━━ The data

(** The two layers build it around a payload. *)
Lemma data_layers self m a payload bs w1 w2 :
  carries m a payload bs -> bp_buffer w1 = InBlock a -> 0 <= a ->
  pres_room (zlen bs) -> a + 15 <= zlen m ->
  exists c1 c2 m' a',
    IsoPresentation_createUserData self w1 payload m = Done (c1, m') /\
    chain_length c1 = Done (zlen (user_data_bytes (mmsContextId self) (zlen bs)) + zlen bs) /\
    c1 <> [] /\
    IsoSession_createDataSpdu w2 c1 = Done c2 /\
    zlen m' = zlen m /\ carries m' a' c2 (data_bytes (mmsContextId self) bs).
Proof.
  intros Hc Hw Ha Hn Hl. pose proof (zlen_user_data (mmsContextId self) (zlen bs)).
  destruct (pl_create_spec (PduLayer := presentation_layer self) m a w1 payload bs Hc Hw Ha Hn)
    as (m' & c1 & Hcr & Hz & Hc1); [change (a + zlen (user_data_bytes (mmsContextId self) (zlen bs)) <= zlen m); lia|].
  cbn [pl_create pl_header pl_space presentation_layer] in Hcr, Hc1.
  eexists c1, _, m', _. split; [exact Hcr|]. pose proof (carries_length _ _ _ _ Hc1) as Hlen.
  split; [by rewrite Hlen, zlen_app|]. split; [by destruct Hc1|].
  split; [unfold IsoSession_createDataSpdu; by rewrite Hlen|]. split; [done|].
  by apply carries_link_extern; [| |unfold dataSpdu; rewrite zlen_app].
Qed.

(** Both layers of the receiver take it apart. *)
Lemma data_parse s self b ctx bs :
  pres_room (zlen bs) -> message_is b (data_bytes ctx bs) ->
  exists s' self',
    IsoSession_parseMessage s b = Done (SESSION_DATA, s') /\
    IsoPresentation_parseUserData self (IsoSession_getUserData s') = Done (1, self') /\
    nextContextId self' = u8 ctx /\ message_is (nextPayload self') bs /\
    mmsContextId self' = mmsContextId self /\ acseContextId self' = acseContextId self.
Proof.
  intros Hn Hb. destruct (session_data_parse s b _ Hb) as (s' & Hs & Hd).
  destruct (parseUserData_holds self (s_userData s') ctx bs Hn Hd) as (self' & Hp & Hrest).
  by exists s', self'.
Qed.

(** * The server *)

Section Server.
Context {H : Type}.
Implicit Types (self : IsoConnection H).

(** What a message handler does with the request [req] in state [h]: it answers
    [out], from the start of the send block on, and is then in state [h']. *)
Definition answers (f : MessageReceivedHandler H) (h : H) (req : list Z) (h' : H) (out : list Z)
  : Prop :=
  forall b m, message_is b req -> zlen m = SEND_BUF_SIZE ->
  exists m', f h b (ByteBuffer_wrap (Some (mk_ptr m 0)) 0 SEND_BUF_SIZE)
    = Done (h', ByteBuffer_wrap (Some (mk_ptr m' 0)) (zlen out) SEND_BUF_SIZE) /\
    zlen m' = zlen m /\ slice m' 0 (zlen out) = out.

Record server_ready (self : IsoConnection H) : Prop := mk_server_ready {
  sr_state : ic_state self = ISO_CON_STATE_RUNNING;
  sr_cotp : cotp_ready (ic_cotp self);
  sr_receive : payload_room (ic_cotp self) RECEIVE_BUF_SIZE;
  sr_send : zlen (ic_sendBuffer self) = SEND_BUF_SIZE }.

Lemma call_handler_answers self b req h' out :
  zlen (ic_sendBuffer self) = SEND_BUF_SIZE -> message_is b req ->
  answers (ic_msgRcvdHandler self) (ic_msgRcvdHandlerParameter self) req h' out ->
  exists m', call_handler self b
    = Done (zlen out, ic_set_sendBuffer m' (ic_set_parameter h' self)) /\
    zlen m' = SEND_BUF_SIZE /\ slice m' 0 (zlen out) = out.
Proof.
  intros Hz Hb Ha. destruct (Ha b _ Hb Hz) as (m' & Hf & Hz' & Hs).
  exists m'. split; [|split; [by rewrite Hz'|done]].
  unfold call_handler. by rewrite Hf.
Qed.

Lemma send_chain_spec self build chain m a bs :
  cotp_ready (ic_cotp self) -> build (ic_sendBuffer self) = Done (chain, m) ->
  carries m a chain bs -> bytes bs ->
  exists c', send_chain self build = Done (OK, ic_set_cotp c' (ic_set_sendBuffer m self)) /\
    cotp_ready c' /\ same_link (ic_cotp self) c' /\
    so_tx (c_socket c') = so_tx (c_socket (ic_cotp self)) ++ frames_of (ic_cotp self) bs /\
    so_rx (c_socket c') = so_rx (c_socket (ic_cotp self)) /\
    c_payload c' = c_payload (ic_cotp self).
Proof.
  intros Hr Hbuild Hc Hb.
  destruct (transport_send _ m a chain bs Hr Hc Hb) as (c' & Hs & Hrest).
  exists c'. split; [|done]. unfold send_chain. rewrite Hbuild. cbn [rbind]. by rewrite Hs.
Qed.

(** The parts of the state that sending leaves alone. *)
Definition same_upper (self self' : IsoConnection H) : Prop :=
  ic_msgRcvdHandlerParameter self' = ic_msgRcvdHandlerParameter self /\
  ic_msgRcvdHandler self' = ic_msgRcvdHandler self /\
  ic_presentation self' = ic_presentation self /\ ic_session self' = ic_session self /\
  ic_acse self' = ic_acse self /\ ic_securityToken self' = ic_securityToken self.

(** A connection that sends a message it has built is ready again. *)
Lemma send_chain_ready self build chain m a bs :
  ic_state self = ISO_CON_STATE_RUNNING -> cotp_ready (ic_cotp self) ->
  payload_room (ic_cotp self) RECEIVE_BUF_SIZE -> zlen m = SEND_BUF_SIZE ->
  build (ic_sendBuffer self) = Done (chain, m) -> carries m a chain bs -> bytes bs ->
  exists self', send_chain self build = Done (OK, self') /\ server_ready self' /\
    same_upper self self' /\ same_link (ic_cotp self) (ic_cotp self') /\
    so_tx (c_socket (ic_cotp self')) = so_tx (c_socket (ic_cotp self)) ++ frames_of (ic_cotp self) bs /\
    so_rx (c_socket (ic_cotp self')) = so_rx (c_socket (ic_cotp self)).
Proof.
  intros Hst Hr Hroom Hm Hbuild Hc Hb.
  destruct (send_chain_spec self build chain m a bs Hr Hbuild Hc Hb)
    as (c' & Hs & Hr' & Hl & Htx & Hrx & Hp).
  eexists. split; [exact Hs|]. split; [|by repeat (split; [done|])].
  split; [done|done| |done]. destruct Hroom as (m0 & s & E & Hm0). exists m0, s.
  split; [|done]. cbn. by rewrite Hp.
Qed.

━━━━

Problem details
The listing above should be transcribed in full, exactly as written.

Solution to this exercise
(** The two layers build it around a payload. *)
Lemma data_layers self m a payload bs w1 w2 :
  carries m a payload bs -> bp_buffer w1 = InBlock a -> 0 <= a ->
  pres_room (zlen bs) -> a + 15 <= zlen m ->
  exists c1 c2 m' a',
    IsoPresentation_createUserData self w1 payload m = Done (c1, m') /\
    chain_length c1 = Done (zlen (user_data_bytes (mmsContextId self) (zlen bs)) + zlen bs) /\
    c1 <> [] /\
    IsoSession_createDataSpdu w2 c1 = Done c2 /\
    zlen m' = zlen m /\ carries m' a' c2 (data_bytes (mmsContextId self) bs).
Proof.
  intros Hc Hw Ha Hn Hl. pose proof (zlen_user_data (mmsContextId self) (zlen bs)).
  destruct (pl_create_spec (PduLayer := presentation_layer self) m a w1 payload bs Hc Hw Ha Hn)
    as (m' & c1 & Hcr & Hz & Hc1); [change (a + zlen (user_data_bytes (mmsContextId self) (zlen bs)) <= zlen m); lia|].
  cbn [pl_create pl_header pl_space presentation_layer] in Hcr, Hc1.
  eexists c1, _, m', _. split; [exact Hcr|]. pose proof (carries_length _ _ _ _ Hc1) as Hlen.
  split; [by rewrite Hlen, zlen_app|]. split; [by destruct Hc1|].
  split; [unfold IsoSession_createDataSpdu; by rewrite Hlen|]. split; [done|].
  by apply carries_link_extern; [| |unfold dataSpdu; rewrite zlen_app].
Qed.

(** Both layers of the receiver take it apart. *)
Lemma data_parse s self b ctx bs :
  pres_room (zlen bs) -> message_is b (data_bytes ctx bs) ->
  exists s' self',
    IsoSession_parseMessage s b = Done (SESSION_DATA, s') /\
    IsoPresentation_parseUserData self (IsoSession_getUserData s') = Done (1, self') /\
    nextContextId self' = u8 ctx /\ message_is (nextPayload self') bs /\
    mmsContextId self' = mmsContextId self /\ acseContextId self' = acseContextId self.
Proof.
  intros Hn Hb. destruct (session_data_parse s b _ Hb) as (s' & Hs & Hd).
  destruct (parseUserData_holds self (s_userData s') ctx bs Hn Hd) as (self' & Hp & Hrest).
  by exists s', self'.
Qed.

(** * The server *)

Section Server.
Context {H : Type}.
Implicit Types (self : IsoConnection H).

(** What a message handler does with the request [req] in state [h]: it answers
    [out], from the start of the send block on, and is then in state [h']. *)
Definition answers (f : MessageReceivedHandler H) (h : H) (req : list Z) (h' : H) (out : list Z)
  : Prop :=
  forall b m, message_is b req -> zlen m = SEND_BUF_SIZE ->
  exists m', f h b (ByteBuffer_wrap (Some (mk_ptr m 0)) 0 SEND_BUF_SIZE)
    = Done (h', ByteBuffer_wrap (Some (mk_ptr m' 0)) (zlen out) SEND_BUF_SIZE) /\
    zlen m' = zlen m /\ slice m' 0 (zlen out) = out.

Record server_ready (self : IsoConnection H) : Prop := mk_server_ready {
  sr_state : ic_state self = ISO_CON_STATE_RUNNING;
  sr_cotp : cotp_ready (ic_cotp self);
  sr_receive : payload_room (ic_cotp self) RECEIVE_BUF_SIZE;
  sr_send : zlen (ic_sendBuffer self) = SEND_BUF_SIZE }.

Lemma call_handler_answers self b req h' out :
  zlen (ic_sendBuffer self) = SEND_BUF_SIZE -> message_is b req ->
  answers (ic_msgRcvdHandler self) (ic_msgRcvdHandlerParameter self) req h' out ->
  exists m', call_handler self b
    = Done (zlen out, ic_set_sendBuffer m' (ic_set_parameter h' self)) /\
    zlen m' = SEND_BUF_SIZE /\ slice m' 0 (zlen out) = out.
Proof.
  intros Hz Hb Ha. destruct (Ha b _ Hb Hz) as (m' & Hf & Hz' & Hs).
  exists m'. split; [|split; [by rewrite Hz'|done]].
  unfold call_handler. by rewrite Hf.
Qed.

Lemma send_chain_spec self build chain m a bs :
  cotp_ready (ic_cotp self) -> build (ic_sendBuffer self) = Done (chain, m) ->
  carries m a chain bs -> bytes bs ->
  exists c', send_chain self build = Done (OK, ic_set_cotp c' (ic_set_sendBuffer m self)) /\
    cotp_ready c' /\ same_link (ic_cotp self) c' /\
    so_tx (c_socket c') = so_tx (c_socket (ic_cotp self)) ++ frames_of (ic_cotp self) bs /\
    so_rx (c_socket c') = so_rx (c_socket (ic_cotp self)) /\
    c_payload c' = c_payload (ic_cotp self).
Proof.
  intros Hr Hbuild Hc Hb.
  destruct (transport_send _ m a chain bs Hr Hc Hb) as (c' & Hs & Hrest).
  exists c'. split; [|done]. unfold send_chain. rewrite Hbuild. cbn [rbind]. by rewrite Hs.
Qed.

(** The parts of the state that sending leaves alone. *)
Definition same_upper (self self' : IsoConnection H) : Prop :=
  ic_msgRcvdHandlerParameter self' = ic_msgRcvdHandlerParameter self /\
  ic_msgRcvdHandler self' = ic_msgRcvdHandler self /\
  ic_presentation self' = ic_presentation self /\ ic_session self' = ic_session self /\
  ic_acse self' = ic_acse self /\ ic_securityToken self' = ic_securityToken self.

(** A connection that sends a message it has built is ready again. *)
Lemma send_chain_ready self build chain m a bs :
  ic_state self = ISO_CON_STATE_RUNNING -> cotp_ready (ic_cotp self) ->
  payload_room (ic_cotp self) RECEIVE_BUF_SIZE -> zlen m = SEND_BUF_SIZE ->
  build (ic_sendBuffer self) = Done (chain, m) -> carries m a chain bs -> bytes bs ->
  exists self', send_chain self build = Done (OK, self') /\ server_ready self' /\
    same_upper self self' /\ same_link (ic_cotp self) (ic_cotp self') /\
    so_tx (c_socket (ic_cotp self')) = so_tx (c_socket (ic_cotp self)) ++ frames_of (ic_cotp self) bs /\
    so_rx (c_socket (ic_cotp self')) = so_rx (c_socket (ic_cotp self)).
Proof.
  intros Hst Hr Hroom Hm Hbuild Hc Hb.
  destruct (send_chain_spec self build chain m a bs Hr Hbuild Hc Hb)
    as (c' & Hs & Hr' & Hl & Htx & Hrx & Hp).
  eexists. split; [exact Hs|]. split; [|by repeat (split; [done|])].
  split; [done|done| |done]. destruct Hroom as (m0 & s & E & Hm0). exists m0, s.
  split; [|done]. cbn. by rewrite Hp.
Qed.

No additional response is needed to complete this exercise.